▶ WHAT TO PRODUCE
For the data below, say how many lines contain "Houtput". Only the number should be given.

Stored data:
◇ ◇ ◇
Lemma jd_put_absent {V} k (v : V) d : jd_get k d = None → jd_put k v d = d ++ [(k, v)].
Proof.
  induction d as [|[k' v'] d IH]; cbn; [done|]. destruct (py_eq k' k); [done|].
  intros. by rewrite IH.
Qed.

Lemma jd_put_present {V} k (v w : V) d :
  jd_get k d = Some w →
  ∃ d1 k' d2, d = d1 ++ (k', w) :: d2 ∧ py_eq k' k = true ∧ jd_put k v d = d1 ++ (k', v) :: d2.
Proof.
  induction d as [|[k' v'] d IH]; cbn; [done|]. destruct (py_eq k' k) eqn:E.
  - intros; simplify_eq. by exists [], k', d.
  - intros (d1 & k1 & d2 & -> & Hk & Hput)%IH. exists ((k', v') :: d1), k1, d2.
    split_and!; [done|done|]. by rewrite Hput.
Qed.

Lemma py_eq_JStr v s : py_eq v (JStr s) = true ↔ v = JStr s.
Proof.
  rewrite <- is_lit_py_eq. destruct v; cbn; rewrite ?String.eqb_eq; naive_solver.
Qed.

Lemma jmem_JStr s l : jmem (JStr s) l = true ↔ JStr s ∈ l.
Proof.
  unfold jmem. rewrite existsb_exists. setoid_rewrite py_eq_JStr.
  setoid_rewrite <- list_elem_of_In. naive_solver.
Qed.

(** ** Counting steps *)

Lemma jset_union_mono b acc1 acc2 :
  Forall (λ k, ∃ s, k = JStr s) b → (∀ x, x ∈ acc1 → x ∈ acc2) →
  (length (jset_union acc2 b) + length acc1 ≤ length (jset_union acc1 b) + length acc2)%nat.
Proof.
  intros Hb. revert acc1 acc2. induction Hb as [|k b [s ->] _ IH]; intros acc1 acc2 Hsub; cbn; [lia|].
  destruct (jmem (JStr s) acc1) eqn:E1.
  - apply jmem_JStr in E1. rewrite (proj2 (jmem_JStr s acc2)) by auto. by apply IH.
  - destruct (jmem (JStr s) acc2) eqn:E2.
    + apply jmem_JStr in E2. specialize (IH (acc1 ++ [JStr s]) acc2).
      rewrite length_app in IH. cbn in IH. etrans; [|apply Nat.lt_succ_r, le_n_S, IH].
      * unfold jset_union in *. lia.
      * intros x [Hx| ->%list_elem_of_singleton]%elem_of_app; auto.
    + specialize (IH (acc1 ++ [JStr s]) (acc2 ++ [JStr s])). rewrite !length_app in IH.
      cbn in IH. unfold jset_union in *.
      assert (∀ x, x ∈ acc1 ++ [JStr s] → x ∈ acc2 ++ [JStr s]) as Hs by set_solver.
      specialize (IH Hs). lia.
Qed.

Lemma jset_union_snoc a b k :
  Forall (λ k, ∃ s, k = JStr s) b →
  (length (jset_union (a ++ [k]) b) ≤ S (length (jset_union a b)))%nat.
Proof.
  intros Hb. pose proof (jset_union_mono b a (a ++ [k]) Hb ltac:(set_solver)) as H.
  rewrite length_app in H. cbn in H. lia.
Qed.

(** The step count and the outstanding tokens of an index of reservations. *)
Definition step_count (M R : list (json * payload)) : res Z :=
  ms ← kind_ids "model" R;
  ts ← kind_ids "tool" R;
  Ok (Z.of_nat (length (jset_union ms (dkeys M))) + Z.of_nat (length ts)).

Definition reserved_tokens (M R : list (json * payload)) : res Z := sumR (outstanding_of M) R.

Lemma sumR_go {A} (f : A → res Z) l acc :
  foldM (λ acc a, n ← f a; Ok (acc + n)) l acc = (λ n, acc + n) <$> sumR f l.
Proof.
  unfold sumR. revert acc. induction l as [|a l IH]; intros acc; cbn [foldM]; [cbn; f_equal; lia|].
  destruct (f a) as [n|]; cbn [mbind res_bind]; [|done]. rewrite IH, (IH (0 + n)).
  destruct (foldM _ l 0); cbn; [|done]. f_equal. lia.
Qed.

Lemma sumR_app {A} (f : A → res Z) l1 l2 :
  sumR f (l1 ++ l2) = (n1 ← sumR f l1; n2 ← sumR f l2; Ok (n1 + n2)).
Proof.
  unfold sumR at 1. rewrite foldM_app. fold (sumR f l1). destruct (sumR f l1) as [n1|]; cbn; [|done].
  rewrite sumR_go. by destruct (sumR f l2).
Qed.

Lemma sumR_one {A} (f : A → res Z) a : sumR f [a] = f a.
Proof. unfold sumR. cbn. destruct (f a); cbn; [|done]. f_equal; lia. Qed.

Lemma kind_ids_app kind R1 R2 :
  kind_ids kind (R1 ++ R2) = (a ← kind_ids kind R1; b ← kind_ids kind R2; Ok (a ++ b)).
Proof.
  unfold kind_ids at 1. rewrite foldM_app. fold (kind_ids kind R1).
  destruct (kind_ids kind R1) as [a|]; cbn; [|done]. unfold kind_ids. clear R1.
  assert (∀ acc, foldM (λ acc kv, v ← pget "kind" kv.2;
     Ok (if is_lit v kind then acc ++ [kv.1] else acc)) R2 acc =
     b ← foldM (λ acc (kv : json * payload), v ← pget "kind" kv.2;
     Ok (if is_lit v kind then acc ++ [kv.1] else acc)) R2 []; Ok (acc ++ b)) as Hgo.
  2: apply Hgo.
  induction R2 as [|kv R2 IH]; intros acc; cbn; [by rewrite app_nil_r|].
  destruct (pget "kind" kv.2) as [v|]; cbn; [|done]. rewrite IH. symmetry. rewrite IH.
  destruct (foldM _ R2 []); cbn; [|done]. destruct (is_lit v kind); cbn; by rewrite <- ?app_assoc.
Qed.

Lemma kind_ids_one kind k p v :
  pget "kind" p = Ok v → kind_ids kind [(k, p)] = Ok (if is_lit v kind then [k] else []).
Proof. intros Hp. unfold kind_ids. cbn. rewrite Hp. cbn. by destruct (is_lit v kind). Qed.

Lemma sumR_elem {A} (f : A → res Z) l n a : sumR f l = Ok n → a ∈ l → ∃ m, f a = Ok m.
Proof.
  intros Hs (l1 & l2 & ->)%list_elem_of_split. rewrite sumR_app in Hs. inv_res.
  match goal with H : sumR f (a :: l2) = Ok _ |- _ => change (a :: l2) with ([a] ++ l2) in H;
    rewrite sumR_app, sumR_one in H; inv_res end.
  eauto.
Qed.

Lemma jd_get_value {V} k (d : list (json * V)) v : jd_get k d = Some v → v ∈ dvalues d.
Proof.
  induction d as [|[k' v'] d IH]; cbn; [done|]. destruct (py_eq k' k).
  - intros; simplify_eq. by left.
  - intros. right. by apply IH.
Qed.

Section admission.
Context (M : list (json * payload)).
Hypothesis Hkeys : string_keys M.
Hypothesis Houtput : ∃ n, sumR model_output (dvalues M) = Ok n.

Lemma models_reported k : ∃ b, jin "output_tokens" (pgetd "usage" (JObj []) (default [] (jd_get k M))) = Ok b.
Proof.
  destruct (jd_get k M) as [m|] eqn:Em; cbn [from_option id]; [|by eexists].
  destruct Houtput as [n Hn]. apply jd_get_value in Em.
  destruct (sumR_elem _ _ _ _ Hn Em) as [o Ho]. unfold model_output in Ho. inv_res.
  match goal with H : jgetd _ _ _ = Ok _ |- _ => revert H end.
  destruct (pgetd "usage" (JObj []) m); cbn; intros; try discriminate. eauto.
Qed.

Lemma outstanding_reservation k p rid kind tokens :
  reservation p rid kind tokens → 0 ≤ tokens →
  ∃ n, outstanding_of M (k, p) = Ok n ∧ n ≤ tokens.
Proof.
  intros [_ _ Hk Ht] Hpos. unfold outstanding_of, pget. cbn [fst snd]. rewrite Hk.
  cbn [mbind res_bind]. destruct (is_lit (JStr kind) "model"); cbn [negb]; [|eauto].
  destruct (models_reported k) as [b Hb]. rewrite Hb, Ht. cbn. destruct b; eauto with lia.
Qed.

Lemma keys_strings : Forall (λ k, ∃ s, k = JStr s) (dkeys M).
Proof. unfold dkeys. apply Forall_fmap. exact Hkeys. Qed.
Lemma pending_elem events run_id e :
  e ∈ pending_skill_invocations events run_id → e ∈ events ∧ ∃ key, invocation_key_of e = Some key.
Proof.
  unfold pending_skill_invocations. rewrite elem_of_dvalues by apply pending_wf. intros [k Hk].
  split; [|by apply pending_key in Hk; eauto]. revert Hk.
  induction events as [|y events IH] using rev_ind; [done|]. rewrite pending_snoc.
  destruct (pending_step_get run_id (pending_dict events run_id) y k (pending_wf _ _))
    as [[Ha ->]|[[_ ->]|(_ & _ & ->)]]; [intros [= ->]; set_solver|done|set_solver].
Qed.

(** A terminal event does not release a package while one of its writes is
    pending: an activation with an unsettled invocation keeps its package digest
    referenced, whatever run or Skill terminal events the stream holds. *)
Theorem pending_write_keeps_reference events activated e publisher name digest :
  Forall readable events →
  activated ∈ events → ev_type activated = "skill.activated" → ev_run_id activated ≠ None →
  pgetn "package_digest" (ev_payload activated) = JStr digest →
  e ∈ pending_skill_invocations events None →
  ev_session_id e = ev_session_id activated → ev_run_id e = ev_run_id activated →
  pgetn "skill_activation_id" (ev_payload e) = pgetn "skill_activation_id" (ev_payload activated) →
  has_active_skill_reference events publisher name (Some digest) = Ok true.
Proof.
  intros Hr Hin Hty Hrun Hdig He Hs Hrn Hact. unfold has_active_skill_reference.
  pose proof (pending_elem _ _ _ He) as [Hein [key Hkey]].
  rewrite identities_ok.
  2:{ rewrite Forall_forall in Hr |- *. intros x [Hx _]%pending_elem. auto. }
  cbn [mbind res_bind].
  rewrite identities_ok.
  2:{ rewrite Forall_forall in Hr |- *. intros x [_ Hx]%list_elem_of_filter. auto. }
  cbn [mbind res_bind]. eapply (anyR_true _ _ activated).
  { eapply Forall_impl; [exact Hr|]. intros x Hx. by apply activation_matches_ok. }
  { done. }
  rewrite Forall_forall in Hr. destruct (Hr activated Hin) as [Hh Href].
  unfold activation_matches. rewrite Hty, bool_decide_eq_false_2 by done. cbn [negb orb String.eqb Ascii.eqb Bool.eqb].
  unfold identity_of. rewrite Hh. cbn [mbind res_bind].
  assert (identity_mem (ev_session_id activated, ev_run_id activated,
      pgetn "skill_activation_id" (ev_payload activated))
    ((λ e, (ev_session_id e, ev_run_id e, pgetn "skill_activation_id" (ev_payload e))) <$>
      pending_skill_invocations events None) = true) as ->.
  { unfold identity_mem. apply existsb_exists. eexists. split.
    - apply list_elem_of_In, list_elem_of_fmap. eexists. split; [reflexivity|exact He].
    - cbn. rewrite Hs, Hrn, Hact, String.eqb_refl, bool_decide_eq_true_2 by done. cbn.
      unfold invocation_key_of in Hkey. rewrite Hact in Hkey.
      destruct (pgetn "skill_activation_id" (ev_payload activated)); try done. cbn. apply String.eqb_refl. }
  cbn [negb andb]. destruct (references activated) as [refs|]; [|done]. cbn [mbind res_bind].
  rewrite Hdig. cbn. by rewrite String.eqb_refl.
Qed.
(** ** Single appends *)

Lemma stream_of_setdefault (k k' : stream_key) streams :
  default [] (dget k (dsetdefault k' [] streams)) = (default [] (dget k streams) : list CanonicalEvent).
Proof.
  rewrite dsetdefault_dset, dget_dset. case_decide; subst; [|done]. cbn. by destruct (dget k' streams).
Qed.

Definition observed_same (s s' : EventStore) : Prop :=
  (∀ k, stream_of s' k = stream_of s k) ∧ es_commands s' = es_commands s
  ∧ es_outbox s' = es_outbox s ∧ es_snapshots s' = es_snapshots s.

(** The runs of [append], by outcome. *)
Lemma append_inv su root sid run cx events result s s' r :
  append su root sid run cx events result s = (s', r) →
  let k := (cx_tenant_id cx, sid) in
  match r with
  | Raise _ _ => s' = s ∨ s' = s <| es_streams := dsetdefault k [] (es_streams s) |>
  | Ok a =>
      (∃ previous, dget (command_key_of cx) (es_commands s) = Some previous ∧ s' = s
         ∧ a = mkAppendResult [] previous true)
      ∨ (dget (command_key_of cx) (es_commands s) = None
         ∧ cx_expected_version cx = Z.of_nat (length (stream_of s k))
         ∧ ∃ governed, a = mkAppendResult
             (store_events su cx root sid run 0 (cx_expected_version cx) governed) result false
         ∧ s' = s <| es_streams := dset k (stream_of s k ++ apr_events a)
                                     (dsetdefault k [] (es_streams s)) |>
                  <| es_commands := dset (command_key_of cx) result (es_commands s) |>
                  <| es_outbox := fold_left append_outbox_records (apr_events a) (es_outbox s) |>)
  end.
Proof.
  unfold append. destruct (dget (command_key_of cx) (es_commands s)) as [previous|] eqn:Ec.
  { unfold replayed_command. destruct (negb _); intros; simplify_eq; [by left|]. left. by exists previous. }
  set (s1 := s <| es_streams := dsetdefault (cx_tenant_id cx, sid) [] (es_streams s) |>).
  assert (stream_of s1 (cx_tenant_id cx, sid) = stream_of s (cx_tenant_id cx, sid)) as Hst.
  { apply stream_of_setdefault. }
  destruct (Z.eqb_spec (Z.of_nat (length (stream_of s1 (cx_tenant_id cx, sid)))) (cx_expected_version cx))
    as [Hv|]; cbn [negb]; [|intros; simplify_eq; by right].
  destruct (govern _ _ _ _ _) as [governed|] eqn:Eg; [|intros; simplify_eq; by right].
  intros; simplify_eq. right. rewrite Hst in *. split_and!; [done|done|]. eexists. split; [reflexivity|done].
Qed.
(* ===== verification/ControlStore.v ===== *)
(** * Control store ([infrastructure/persistence/memory_control_store.py], [control/ports.py])

    The run queue, leases with fencing tokens, assignments to runtimes, wakes,
    capacity, checkpoints and the recovery of what expired.  Every operation runs
    under one lock, so it is a function on the store; an operation that raises
    has not changed it, so it returns [res (store * result)].  Each read of the
    clock is an argument ([now], [now'] for a second read), since the clock moves
    between the reads of one operation.  A [RuntimeAssignment] is a mutable object
    stored under one task; the store's entry stands for that object. *)

From Stdlib Require Import SpecFloat.
From S2P Require Import Prelude PyValue DateTime Contracts.
Local Open Scope Z_scope.

(** ** Data *)

Definition AGENT_RUNTIME_POOL : string := "agent".
Definition ASSIGNMENT_RESOURCE_PROFILE_KEYS : list string :=
  ["tool_permissions"; "required_capabilities"; "required_skills"; "agent_profile_ids";
   "allowed_models"; "allowed_harnesses"].

Definition runtime_requirements_from_profile (profile : payload) : payload :=
  match pgetn "runtime_requirements" profile with
  | JObj explicit => explicit
  | _ => filter (λ kv, kv.1 ∉ ASSIGNMENT_RESOURCE_PROFILE_KEYS
                       ∧ String.prefix "_auraclaw_" kv.1 = false) profile
  end.
(** [now1] and [now2] are the two readings of the clock, in argument order. *)
Definition build_delivery_job (now1 now2 : Z) (e : CanonicalEvent) (sink : ResultSinkConfig)
    : DeliveryJob :=
  mkJob (delivery_id_for (ev_event_id e) (sk_sink_id sink)) (ev_event_id e) (ev_tenant_id e)
    (ev_root_session_id e) (ev_session_id e) (ev_run_id e) (sk_sink_id sink) (sk_sink_type sink)
    (sk_target_ref sink)
    [("delivery_id", JStr (delivery_id_for (ev_event_id e) (sk_sink_id sink)));
     ("event_id", JStr (ev_event_id e));
     ("tenant_id", JStr (ev_tenant_id e));
     ("root_session_id", JStr (ev_root_session_id e));
     ("session_id", JStr (ev_session_id e));
     ("run_id", jopt (ev_run_id e));
     ("event_type", JStr (ev_type e));
     ("occurred_at", JStr (isoformat (ev_occurred_at e)));
     ("result_summary", pgetn "result_summary" (ev_payload e));
     ("result_ref", pgetn "result_ref" (ev_payload e));
     ("artifact_refs", pgetd "artifact_refs" (JArr []) (ev_payload e));
     ("error", pgetn "error" (ev_payload e))]
    DPending 0 (Some now1) None now2 None None None None None None None.

(** ** Sinks and reading *)

Definition register_sink (sink : ResultSinkConfig) (s : DeliveryStore) : DeliveryStore :=
  s <| ds_sinks := dset (sk_tenant_id sink, sk_sink_id sink) sink (ds_sinks s) |>.

Definition get_sink (tenant_id sink_id : string) (s : DeliveryStore) : option ResultSinkConfig :=
  dget (tenant_id, sink_id) (ds_sinks s).

Definition list_sinks (tenant_id session_id event_type : string) (s : DeliveryStore)
    : list ResultSinkConfig :=
  map snd (filter (λ kv : sink_key * ResultSinkConfig,
      String.eqb kv.1.1 tenant_id && String.eqb (sk_session_id kv.2) session_id
      && sk_enabled kv.2 && str_in event_type (sk_event_types kv.2) = true) (ds_sinks s)).

Definition get_job (tenant_id delivery_id : string) (s : DeliveryStore) : option DeliveryJob :=
  match dget delivery_id (ds_jobs s) with
  | Some job => if String.eqb (j_tenant_id job) tenant_id then Some job else None
  | None => None
  end.

Definition list_jobs (tenant_id session_id : string) (s : DeliveryStore) : list DeliveryJob :=
  filter (λ job, j_tenant_id job = tenant_id ∧ j_session_id job = session_id) (dvalues (ds_jobs s)).

Definition attempts (delivery_id : string) (s : DeliveryStore) : list DeliveryAttempt :=
  filter (λ a, at_delivery_id a = delivery_id) (ds_attempts s).

(** ** Creating and claiming *)

(** [self._jobs.setdefault(job.delivery_id, job)] *)
Definition create_job (now1 now2 : Z) (e : CanonicalEvent) (sink : ResultSinkConfig)
    (s : DeliveryStore) : DeliveryStore * DeliveryJob :=
  let job := build_delivery_job now1 now2 e sink in
  match dget (j_delivery_id job) (ds_jobs s) with
  | Some present => (s, present)
  | None => (s <| ds_jobs := dset (j_delivery_id job) job (ds_jobs s) |>, job)
  end.

Definition active_job (job : DeliveryJob) : bool :=
  match j_status job with DPending | DRetryWait | DAttempting => true | _ => false end.

(** The order of [(created_at, delivery_id)]. *)
Definition age_leb (a b : DeliveryJob) : bool :=
  if negb (j_created_at a =? j_created_at b) then j_created_at a <? j_created_at b
  else String.leb (j_delivery_id a) (j_delivery_id b).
◇ ◇ ◇
▶ RESULT
2